*Requirement:* Only the lines from the beginning of the data below through the line containing "From stdpp Require" belong in the response, each copied exactly.

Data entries
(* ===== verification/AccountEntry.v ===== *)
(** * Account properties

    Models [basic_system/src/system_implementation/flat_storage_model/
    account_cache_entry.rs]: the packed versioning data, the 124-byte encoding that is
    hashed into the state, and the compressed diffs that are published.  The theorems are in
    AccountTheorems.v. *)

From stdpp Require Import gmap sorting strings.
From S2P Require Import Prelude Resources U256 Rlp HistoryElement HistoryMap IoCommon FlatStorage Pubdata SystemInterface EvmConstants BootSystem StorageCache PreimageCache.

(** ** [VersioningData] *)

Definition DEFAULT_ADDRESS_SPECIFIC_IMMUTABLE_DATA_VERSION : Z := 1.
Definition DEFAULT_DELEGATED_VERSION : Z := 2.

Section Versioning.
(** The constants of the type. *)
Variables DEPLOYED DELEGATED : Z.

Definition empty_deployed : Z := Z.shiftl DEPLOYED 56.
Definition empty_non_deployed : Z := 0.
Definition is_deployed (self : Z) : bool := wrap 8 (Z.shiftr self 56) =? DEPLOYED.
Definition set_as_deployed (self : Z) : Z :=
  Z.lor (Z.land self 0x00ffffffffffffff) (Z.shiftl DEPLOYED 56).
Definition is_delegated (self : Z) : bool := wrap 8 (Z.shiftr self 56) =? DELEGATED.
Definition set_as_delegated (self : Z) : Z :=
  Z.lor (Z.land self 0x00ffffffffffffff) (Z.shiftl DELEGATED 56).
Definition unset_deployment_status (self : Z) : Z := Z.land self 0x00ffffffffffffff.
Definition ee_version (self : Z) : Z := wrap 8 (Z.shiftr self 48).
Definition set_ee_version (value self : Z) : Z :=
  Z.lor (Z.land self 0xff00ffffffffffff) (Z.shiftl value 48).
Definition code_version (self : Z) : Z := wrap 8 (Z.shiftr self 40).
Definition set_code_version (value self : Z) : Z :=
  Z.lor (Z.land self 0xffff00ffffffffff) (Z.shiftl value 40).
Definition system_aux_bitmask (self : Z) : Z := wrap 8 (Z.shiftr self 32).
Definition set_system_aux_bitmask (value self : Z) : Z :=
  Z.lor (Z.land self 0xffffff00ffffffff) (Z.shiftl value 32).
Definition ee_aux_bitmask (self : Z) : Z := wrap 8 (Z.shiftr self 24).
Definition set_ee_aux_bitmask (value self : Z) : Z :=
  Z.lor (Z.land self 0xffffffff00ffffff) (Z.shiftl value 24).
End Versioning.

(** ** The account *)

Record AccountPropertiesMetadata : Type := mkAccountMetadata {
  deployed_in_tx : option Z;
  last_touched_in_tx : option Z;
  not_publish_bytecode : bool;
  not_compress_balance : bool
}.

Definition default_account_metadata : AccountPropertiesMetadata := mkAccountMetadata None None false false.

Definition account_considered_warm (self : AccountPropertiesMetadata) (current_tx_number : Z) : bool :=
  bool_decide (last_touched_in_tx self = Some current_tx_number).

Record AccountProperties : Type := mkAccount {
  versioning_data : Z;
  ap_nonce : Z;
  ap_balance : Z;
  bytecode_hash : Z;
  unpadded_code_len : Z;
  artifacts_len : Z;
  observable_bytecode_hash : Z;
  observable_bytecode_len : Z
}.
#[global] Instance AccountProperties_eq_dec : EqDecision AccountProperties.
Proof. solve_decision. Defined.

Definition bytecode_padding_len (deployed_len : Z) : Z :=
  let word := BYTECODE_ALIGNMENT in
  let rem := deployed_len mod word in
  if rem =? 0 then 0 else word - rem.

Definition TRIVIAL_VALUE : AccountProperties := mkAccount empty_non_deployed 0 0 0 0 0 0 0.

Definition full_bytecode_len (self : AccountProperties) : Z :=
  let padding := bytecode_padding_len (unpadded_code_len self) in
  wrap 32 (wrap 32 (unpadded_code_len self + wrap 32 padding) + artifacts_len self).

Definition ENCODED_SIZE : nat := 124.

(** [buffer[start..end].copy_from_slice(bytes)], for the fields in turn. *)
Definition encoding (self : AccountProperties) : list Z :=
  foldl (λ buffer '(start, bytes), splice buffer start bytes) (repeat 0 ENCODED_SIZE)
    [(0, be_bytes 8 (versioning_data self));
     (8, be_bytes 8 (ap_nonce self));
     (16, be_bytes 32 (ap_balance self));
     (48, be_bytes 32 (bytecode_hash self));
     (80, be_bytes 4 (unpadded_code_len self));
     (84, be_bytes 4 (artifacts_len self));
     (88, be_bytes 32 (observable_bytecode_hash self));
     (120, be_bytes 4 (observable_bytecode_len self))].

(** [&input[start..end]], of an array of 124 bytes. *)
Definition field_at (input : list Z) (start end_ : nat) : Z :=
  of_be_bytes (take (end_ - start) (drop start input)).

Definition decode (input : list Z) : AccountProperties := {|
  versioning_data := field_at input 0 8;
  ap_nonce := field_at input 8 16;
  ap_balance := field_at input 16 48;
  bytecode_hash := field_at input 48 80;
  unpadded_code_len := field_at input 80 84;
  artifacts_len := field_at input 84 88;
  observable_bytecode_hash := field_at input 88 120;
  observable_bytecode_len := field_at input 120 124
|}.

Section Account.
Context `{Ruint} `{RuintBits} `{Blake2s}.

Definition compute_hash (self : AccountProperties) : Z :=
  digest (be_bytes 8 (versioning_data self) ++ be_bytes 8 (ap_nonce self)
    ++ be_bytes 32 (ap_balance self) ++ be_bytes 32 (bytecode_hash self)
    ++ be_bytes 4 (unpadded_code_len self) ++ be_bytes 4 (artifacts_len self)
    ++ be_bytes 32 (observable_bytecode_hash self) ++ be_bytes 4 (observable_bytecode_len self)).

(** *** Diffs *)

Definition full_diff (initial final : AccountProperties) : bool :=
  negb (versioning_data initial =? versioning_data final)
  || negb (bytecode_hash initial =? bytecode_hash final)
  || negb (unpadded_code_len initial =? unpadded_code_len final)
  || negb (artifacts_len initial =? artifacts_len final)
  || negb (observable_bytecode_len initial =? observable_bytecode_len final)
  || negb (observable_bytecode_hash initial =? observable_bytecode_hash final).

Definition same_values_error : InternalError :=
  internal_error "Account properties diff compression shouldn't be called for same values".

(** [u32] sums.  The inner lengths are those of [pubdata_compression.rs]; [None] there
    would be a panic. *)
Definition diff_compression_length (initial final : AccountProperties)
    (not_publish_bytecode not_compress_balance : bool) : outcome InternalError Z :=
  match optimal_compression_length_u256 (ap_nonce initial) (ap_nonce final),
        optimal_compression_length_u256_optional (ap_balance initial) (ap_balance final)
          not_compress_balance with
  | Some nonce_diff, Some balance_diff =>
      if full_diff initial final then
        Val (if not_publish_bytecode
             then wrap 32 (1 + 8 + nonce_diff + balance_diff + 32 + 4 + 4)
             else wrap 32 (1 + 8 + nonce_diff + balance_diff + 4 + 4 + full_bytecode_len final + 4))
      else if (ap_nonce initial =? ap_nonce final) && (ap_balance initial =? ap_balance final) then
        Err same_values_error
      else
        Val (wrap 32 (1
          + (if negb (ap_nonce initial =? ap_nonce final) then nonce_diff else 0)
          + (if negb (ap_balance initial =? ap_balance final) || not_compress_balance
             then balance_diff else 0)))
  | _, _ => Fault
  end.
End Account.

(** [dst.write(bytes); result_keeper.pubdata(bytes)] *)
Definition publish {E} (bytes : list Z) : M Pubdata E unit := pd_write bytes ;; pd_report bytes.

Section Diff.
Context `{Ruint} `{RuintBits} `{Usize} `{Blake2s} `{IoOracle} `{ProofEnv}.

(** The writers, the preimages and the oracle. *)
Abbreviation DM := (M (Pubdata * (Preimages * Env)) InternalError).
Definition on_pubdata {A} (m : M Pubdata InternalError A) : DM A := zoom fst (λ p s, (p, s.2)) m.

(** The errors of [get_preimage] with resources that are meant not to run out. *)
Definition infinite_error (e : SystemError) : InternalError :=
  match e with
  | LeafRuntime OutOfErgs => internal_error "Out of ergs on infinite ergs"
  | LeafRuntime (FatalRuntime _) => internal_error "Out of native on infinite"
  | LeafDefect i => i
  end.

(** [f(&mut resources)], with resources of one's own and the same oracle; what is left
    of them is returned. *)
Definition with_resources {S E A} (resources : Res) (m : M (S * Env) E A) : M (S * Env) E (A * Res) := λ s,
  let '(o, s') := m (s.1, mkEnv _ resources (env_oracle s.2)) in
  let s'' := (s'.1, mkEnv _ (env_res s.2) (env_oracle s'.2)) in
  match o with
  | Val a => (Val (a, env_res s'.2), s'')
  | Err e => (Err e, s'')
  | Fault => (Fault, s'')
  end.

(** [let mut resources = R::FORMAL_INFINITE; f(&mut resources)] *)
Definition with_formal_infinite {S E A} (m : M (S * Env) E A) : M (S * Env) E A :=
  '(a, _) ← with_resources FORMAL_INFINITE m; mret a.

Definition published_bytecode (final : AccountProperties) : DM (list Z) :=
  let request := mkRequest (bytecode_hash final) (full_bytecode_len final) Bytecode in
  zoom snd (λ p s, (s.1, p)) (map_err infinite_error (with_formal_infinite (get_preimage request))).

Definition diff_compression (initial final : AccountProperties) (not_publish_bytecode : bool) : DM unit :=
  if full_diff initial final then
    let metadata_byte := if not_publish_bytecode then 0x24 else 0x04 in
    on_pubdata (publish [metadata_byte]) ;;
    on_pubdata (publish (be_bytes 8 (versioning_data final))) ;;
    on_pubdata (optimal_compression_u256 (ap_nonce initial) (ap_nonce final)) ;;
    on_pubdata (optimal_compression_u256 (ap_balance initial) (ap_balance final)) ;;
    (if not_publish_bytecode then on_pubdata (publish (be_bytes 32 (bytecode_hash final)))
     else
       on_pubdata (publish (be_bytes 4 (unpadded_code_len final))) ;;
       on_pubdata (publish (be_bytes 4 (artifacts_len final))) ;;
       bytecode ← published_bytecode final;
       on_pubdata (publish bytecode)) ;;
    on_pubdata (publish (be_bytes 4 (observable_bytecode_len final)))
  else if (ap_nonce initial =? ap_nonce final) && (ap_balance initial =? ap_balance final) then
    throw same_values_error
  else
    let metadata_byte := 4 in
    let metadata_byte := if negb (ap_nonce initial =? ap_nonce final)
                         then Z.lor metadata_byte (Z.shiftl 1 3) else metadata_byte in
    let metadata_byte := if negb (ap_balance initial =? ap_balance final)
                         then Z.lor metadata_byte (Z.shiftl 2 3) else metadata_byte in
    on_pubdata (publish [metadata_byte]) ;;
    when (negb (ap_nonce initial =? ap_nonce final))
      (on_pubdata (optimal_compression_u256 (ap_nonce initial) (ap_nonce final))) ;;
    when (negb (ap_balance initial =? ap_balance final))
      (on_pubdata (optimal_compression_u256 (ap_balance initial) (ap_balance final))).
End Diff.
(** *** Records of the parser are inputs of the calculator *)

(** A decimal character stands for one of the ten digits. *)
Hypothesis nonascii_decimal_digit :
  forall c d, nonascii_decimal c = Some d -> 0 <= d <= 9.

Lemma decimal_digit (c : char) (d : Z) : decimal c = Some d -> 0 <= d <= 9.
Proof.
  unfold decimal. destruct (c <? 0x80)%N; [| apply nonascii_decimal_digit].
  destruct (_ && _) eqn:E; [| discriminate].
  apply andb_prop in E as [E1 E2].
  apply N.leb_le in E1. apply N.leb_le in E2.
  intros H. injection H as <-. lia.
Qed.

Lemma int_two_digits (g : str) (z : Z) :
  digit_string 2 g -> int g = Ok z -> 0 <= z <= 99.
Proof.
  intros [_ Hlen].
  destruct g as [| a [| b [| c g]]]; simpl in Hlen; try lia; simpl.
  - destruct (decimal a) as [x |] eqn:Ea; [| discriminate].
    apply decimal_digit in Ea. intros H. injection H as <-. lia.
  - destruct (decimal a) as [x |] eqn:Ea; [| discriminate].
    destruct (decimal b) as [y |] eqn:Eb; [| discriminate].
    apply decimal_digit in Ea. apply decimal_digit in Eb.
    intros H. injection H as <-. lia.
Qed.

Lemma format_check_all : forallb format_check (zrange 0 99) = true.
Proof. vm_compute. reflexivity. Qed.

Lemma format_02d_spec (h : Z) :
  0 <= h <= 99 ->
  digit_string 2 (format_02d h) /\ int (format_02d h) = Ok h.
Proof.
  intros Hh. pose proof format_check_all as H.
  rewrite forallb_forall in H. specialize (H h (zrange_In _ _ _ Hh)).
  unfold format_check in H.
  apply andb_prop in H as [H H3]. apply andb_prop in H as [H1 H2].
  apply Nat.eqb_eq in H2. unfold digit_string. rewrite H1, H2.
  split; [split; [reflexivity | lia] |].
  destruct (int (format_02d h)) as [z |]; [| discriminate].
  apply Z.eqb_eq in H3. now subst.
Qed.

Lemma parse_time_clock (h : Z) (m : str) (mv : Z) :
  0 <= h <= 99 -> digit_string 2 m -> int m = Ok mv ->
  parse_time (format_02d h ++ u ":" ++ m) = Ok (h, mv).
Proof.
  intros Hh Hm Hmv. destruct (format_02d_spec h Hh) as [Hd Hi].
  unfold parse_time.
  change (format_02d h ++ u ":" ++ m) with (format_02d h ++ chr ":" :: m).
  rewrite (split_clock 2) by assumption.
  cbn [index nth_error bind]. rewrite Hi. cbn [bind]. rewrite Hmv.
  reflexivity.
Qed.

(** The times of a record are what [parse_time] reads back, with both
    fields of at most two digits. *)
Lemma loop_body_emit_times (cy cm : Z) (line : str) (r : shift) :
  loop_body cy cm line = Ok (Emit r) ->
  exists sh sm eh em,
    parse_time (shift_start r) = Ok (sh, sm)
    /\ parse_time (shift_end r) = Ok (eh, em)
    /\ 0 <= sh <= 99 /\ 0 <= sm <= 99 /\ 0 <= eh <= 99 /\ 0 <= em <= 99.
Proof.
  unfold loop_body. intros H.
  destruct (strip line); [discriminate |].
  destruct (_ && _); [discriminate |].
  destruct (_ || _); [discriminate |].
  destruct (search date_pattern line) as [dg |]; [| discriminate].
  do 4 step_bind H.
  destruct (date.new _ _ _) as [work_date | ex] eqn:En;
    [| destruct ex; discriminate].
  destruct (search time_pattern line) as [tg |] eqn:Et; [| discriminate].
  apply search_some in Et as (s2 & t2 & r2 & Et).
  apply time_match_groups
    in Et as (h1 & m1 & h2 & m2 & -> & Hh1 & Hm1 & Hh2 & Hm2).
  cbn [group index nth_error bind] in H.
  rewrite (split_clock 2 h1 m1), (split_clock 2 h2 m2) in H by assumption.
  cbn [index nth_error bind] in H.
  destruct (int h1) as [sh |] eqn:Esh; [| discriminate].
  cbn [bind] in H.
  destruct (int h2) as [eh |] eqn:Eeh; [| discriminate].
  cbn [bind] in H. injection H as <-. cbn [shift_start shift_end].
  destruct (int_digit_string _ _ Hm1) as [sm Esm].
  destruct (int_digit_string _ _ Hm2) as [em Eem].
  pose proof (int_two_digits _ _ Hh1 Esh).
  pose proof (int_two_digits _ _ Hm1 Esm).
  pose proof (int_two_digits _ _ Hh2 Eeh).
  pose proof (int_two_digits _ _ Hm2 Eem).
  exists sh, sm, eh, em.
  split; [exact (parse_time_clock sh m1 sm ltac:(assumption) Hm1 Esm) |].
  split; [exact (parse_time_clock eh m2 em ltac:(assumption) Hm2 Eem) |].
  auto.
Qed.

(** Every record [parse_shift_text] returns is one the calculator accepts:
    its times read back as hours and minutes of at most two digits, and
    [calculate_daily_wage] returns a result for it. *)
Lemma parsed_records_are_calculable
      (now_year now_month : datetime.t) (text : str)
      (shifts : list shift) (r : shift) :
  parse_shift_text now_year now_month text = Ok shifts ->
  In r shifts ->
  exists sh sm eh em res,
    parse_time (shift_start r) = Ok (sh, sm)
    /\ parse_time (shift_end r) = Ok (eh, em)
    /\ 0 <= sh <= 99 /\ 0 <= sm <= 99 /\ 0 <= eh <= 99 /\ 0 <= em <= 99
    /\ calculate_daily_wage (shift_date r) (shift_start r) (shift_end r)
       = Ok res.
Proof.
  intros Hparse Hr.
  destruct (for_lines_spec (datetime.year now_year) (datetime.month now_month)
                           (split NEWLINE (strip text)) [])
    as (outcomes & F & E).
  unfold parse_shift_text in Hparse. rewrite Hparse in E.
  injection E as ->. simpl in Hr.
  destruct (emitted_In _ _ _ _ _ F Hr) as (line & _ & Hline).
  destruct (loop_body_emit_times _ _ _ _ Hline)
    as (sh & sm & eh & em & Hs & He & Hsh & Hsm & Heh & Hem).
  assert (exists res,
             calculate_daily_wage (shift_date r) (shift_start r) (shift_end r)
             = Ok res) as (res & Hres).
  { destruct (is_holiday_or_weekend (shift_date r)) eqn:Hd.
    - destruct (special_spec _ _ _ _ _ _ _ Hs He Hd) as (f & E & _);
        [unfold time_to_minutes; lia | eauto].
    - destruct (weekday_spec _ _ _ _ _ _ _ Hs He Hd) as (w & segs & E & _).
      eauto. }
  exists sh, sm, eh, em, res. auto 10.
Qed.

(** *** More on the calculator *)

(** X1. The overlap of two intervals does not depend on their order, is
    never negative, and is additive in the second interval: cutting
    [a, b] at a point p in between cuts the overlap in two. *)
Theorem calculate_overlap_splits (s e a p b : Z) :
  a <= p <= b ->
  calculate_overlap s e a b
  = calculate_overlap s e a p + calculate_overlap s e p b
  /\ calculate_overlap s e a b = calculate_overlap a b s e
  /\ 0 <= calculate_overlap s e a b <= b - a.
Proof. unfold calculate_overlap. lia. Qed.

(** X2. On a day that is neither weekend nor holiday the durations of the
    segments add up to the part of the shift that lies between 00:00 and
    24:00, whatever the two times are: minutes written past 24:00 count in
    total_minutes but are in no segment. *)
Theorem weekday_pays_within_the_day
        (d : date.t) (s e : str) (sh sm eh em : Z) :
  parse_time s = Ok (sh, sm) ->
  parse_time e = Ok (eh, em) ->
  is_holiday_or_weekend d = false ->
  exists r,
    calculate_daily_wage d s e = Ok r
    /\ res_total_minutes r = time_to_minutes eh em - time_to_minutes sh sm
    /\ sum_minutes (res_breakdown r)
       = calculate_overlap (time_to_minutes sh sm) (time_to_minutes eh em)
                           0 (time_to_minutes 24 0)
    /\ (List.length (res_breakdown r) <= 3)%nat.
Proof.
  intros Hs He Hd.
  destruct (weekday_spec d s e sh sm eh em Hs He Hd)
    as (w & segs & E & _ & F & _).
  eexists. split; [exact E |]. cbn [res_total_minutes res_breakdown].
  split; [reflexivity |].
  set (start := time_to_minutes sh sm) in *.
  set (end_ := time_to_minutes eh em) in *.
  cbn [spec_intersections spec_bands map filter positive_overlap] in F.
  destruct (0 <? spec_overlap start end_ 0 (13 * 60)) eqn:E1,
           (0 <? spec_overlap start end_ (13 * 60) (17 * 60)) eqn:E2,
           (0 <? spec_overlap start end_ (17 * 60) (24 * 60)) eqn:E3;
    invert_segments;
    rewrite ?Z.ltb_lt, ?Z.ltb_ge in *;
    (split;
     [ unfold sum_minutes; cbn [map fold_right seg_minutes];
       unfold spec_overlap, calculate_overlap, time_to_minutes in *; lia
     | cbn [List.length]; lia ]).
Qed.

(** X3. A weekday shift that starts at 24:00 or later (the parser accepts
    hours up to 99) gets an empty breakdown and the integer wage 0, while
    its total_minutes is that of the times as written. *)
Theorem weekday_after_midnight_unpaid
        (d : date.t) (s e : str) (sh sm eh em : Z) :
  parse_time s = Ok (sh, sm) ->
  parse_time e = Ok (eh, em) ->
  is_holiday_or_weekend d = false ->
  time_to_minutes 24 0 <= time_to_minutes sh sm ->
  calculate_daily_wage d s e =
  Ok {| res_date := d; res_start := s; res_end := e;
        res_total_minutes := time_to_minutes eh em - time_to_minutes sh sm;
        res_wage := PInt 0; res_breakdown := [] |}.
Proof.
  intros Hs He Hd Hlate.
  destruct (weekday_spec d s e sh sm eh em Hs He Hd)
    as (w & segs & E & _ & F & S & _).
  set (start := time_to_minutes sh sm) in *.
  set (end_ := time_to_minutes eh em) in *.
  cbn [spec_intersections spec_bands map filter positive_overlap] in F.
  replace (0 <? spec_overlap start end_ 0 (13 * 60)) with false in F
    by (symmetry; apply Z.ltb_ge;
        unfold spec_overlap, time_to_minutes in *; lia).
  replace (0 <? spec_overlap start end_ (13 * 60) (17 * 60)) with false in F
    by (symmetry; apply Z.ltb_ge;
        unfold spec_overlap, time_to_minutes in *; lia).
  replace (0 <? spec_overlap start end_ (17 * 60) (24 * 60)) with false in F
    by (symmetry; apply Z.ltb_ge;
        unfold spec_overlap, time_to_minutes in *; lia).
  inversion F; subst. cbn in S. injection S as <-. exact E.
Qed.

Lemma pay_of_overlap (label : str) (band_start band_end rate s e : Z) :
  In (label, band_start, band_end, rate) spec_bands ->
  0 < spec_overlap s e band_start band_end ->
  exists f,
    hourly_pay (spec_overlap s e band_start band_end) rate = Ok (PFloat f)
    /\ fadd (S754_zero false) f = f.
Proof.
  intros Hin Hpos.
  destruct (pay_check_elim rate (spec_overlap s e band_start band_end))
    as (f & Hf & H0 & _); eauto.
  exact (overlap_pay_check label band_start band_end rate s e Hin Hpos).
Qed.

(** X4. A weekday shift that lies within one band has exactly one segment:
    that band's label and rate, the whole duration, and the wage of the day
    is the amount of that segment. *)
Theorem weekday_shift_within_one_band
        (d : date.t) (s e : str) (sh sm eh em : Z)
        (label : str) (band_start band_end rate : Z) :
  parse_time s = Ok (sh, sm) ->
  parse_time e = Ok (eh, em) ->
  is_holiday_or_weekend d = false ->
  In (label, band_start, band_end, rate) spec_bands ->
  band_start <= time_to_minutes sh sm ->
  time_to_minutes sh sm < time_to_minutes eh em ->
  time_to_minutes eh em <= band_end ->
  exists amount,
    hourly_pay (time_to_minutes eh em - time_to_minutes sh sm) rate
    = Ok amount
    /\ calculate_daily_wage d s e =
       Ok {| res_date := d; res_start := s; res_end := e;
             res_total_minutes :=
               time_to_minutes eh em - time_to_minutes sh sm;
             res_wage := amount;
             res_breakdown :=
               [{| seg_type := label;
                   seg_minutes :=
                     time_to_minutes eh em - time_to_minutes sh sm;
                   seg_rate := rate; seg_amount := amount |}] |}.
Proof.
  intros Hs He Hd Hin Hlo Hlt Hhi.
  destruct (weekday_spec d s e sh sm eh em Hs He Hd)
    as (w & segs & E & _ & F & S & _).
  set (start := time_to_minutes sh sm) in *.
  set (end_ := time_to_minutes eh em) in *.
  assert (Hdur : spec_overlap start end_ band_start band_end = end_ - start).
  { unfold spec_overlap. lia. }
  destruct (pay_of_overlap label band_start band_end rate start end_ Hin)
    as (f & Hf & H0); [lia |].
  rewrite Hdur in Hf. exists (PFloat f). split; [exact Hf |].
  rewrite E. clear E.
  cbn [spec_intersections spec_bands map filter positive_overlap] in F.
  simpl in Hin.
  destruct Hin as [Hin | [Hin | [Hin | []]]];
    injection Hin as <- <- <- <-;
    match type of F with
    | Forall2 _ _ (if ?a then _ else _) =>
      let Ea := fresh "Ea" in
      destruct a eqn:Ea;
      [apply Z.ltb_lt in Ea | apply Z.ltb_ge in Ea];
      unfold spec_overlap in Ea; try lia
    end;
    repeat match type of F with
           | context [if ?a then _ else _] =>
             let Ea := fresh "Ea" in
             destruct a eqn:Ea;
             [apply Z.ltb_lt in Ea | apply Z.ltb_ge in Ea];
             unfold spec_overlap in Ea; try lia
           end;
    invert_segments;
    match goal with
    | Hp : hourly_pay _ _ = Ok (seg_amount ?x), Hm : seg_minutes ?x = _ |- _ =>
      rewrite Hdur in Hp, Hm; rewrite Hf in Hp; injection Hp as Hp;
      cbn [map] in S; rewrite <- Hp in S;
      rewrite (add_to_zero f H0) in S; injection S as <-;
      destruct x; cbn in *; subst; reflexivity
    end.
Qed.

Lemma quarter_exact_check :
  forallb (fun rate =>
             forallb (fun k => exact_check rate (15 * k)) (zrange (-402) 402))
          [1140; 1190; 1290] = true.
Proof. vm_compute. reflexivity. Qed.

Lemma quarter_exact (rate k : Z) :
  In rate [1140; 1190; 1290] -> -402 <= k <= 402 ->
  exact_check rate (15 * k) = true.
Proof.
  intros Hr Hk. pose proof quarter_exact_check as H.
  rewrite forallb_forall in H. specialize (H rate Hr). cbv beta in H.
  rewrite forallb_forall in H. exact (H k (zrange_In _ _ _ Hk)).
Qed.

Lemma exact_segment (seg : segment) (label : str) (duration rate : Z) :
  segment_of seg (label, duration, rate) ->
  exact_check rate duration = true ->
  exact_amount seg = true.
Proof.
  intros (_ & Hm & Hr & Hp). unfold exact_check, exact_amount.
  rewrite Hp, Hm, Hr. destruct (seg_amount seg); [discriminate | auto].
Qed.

*Result of the task:*
(* ===== verification/AccountEntry.v ===== *)
(** * Account properties

    Models [basic_system/src/system_implementation/flat_storage_model/
    account_cache_entry.rs]: the packed versioning data, the 124-byte encoding that is
    hashed into the state, and the compressed diffs that are published.  The theorems are in
    AccountTheorems.v. *)

From stdpp Require Import gmap sorting strings.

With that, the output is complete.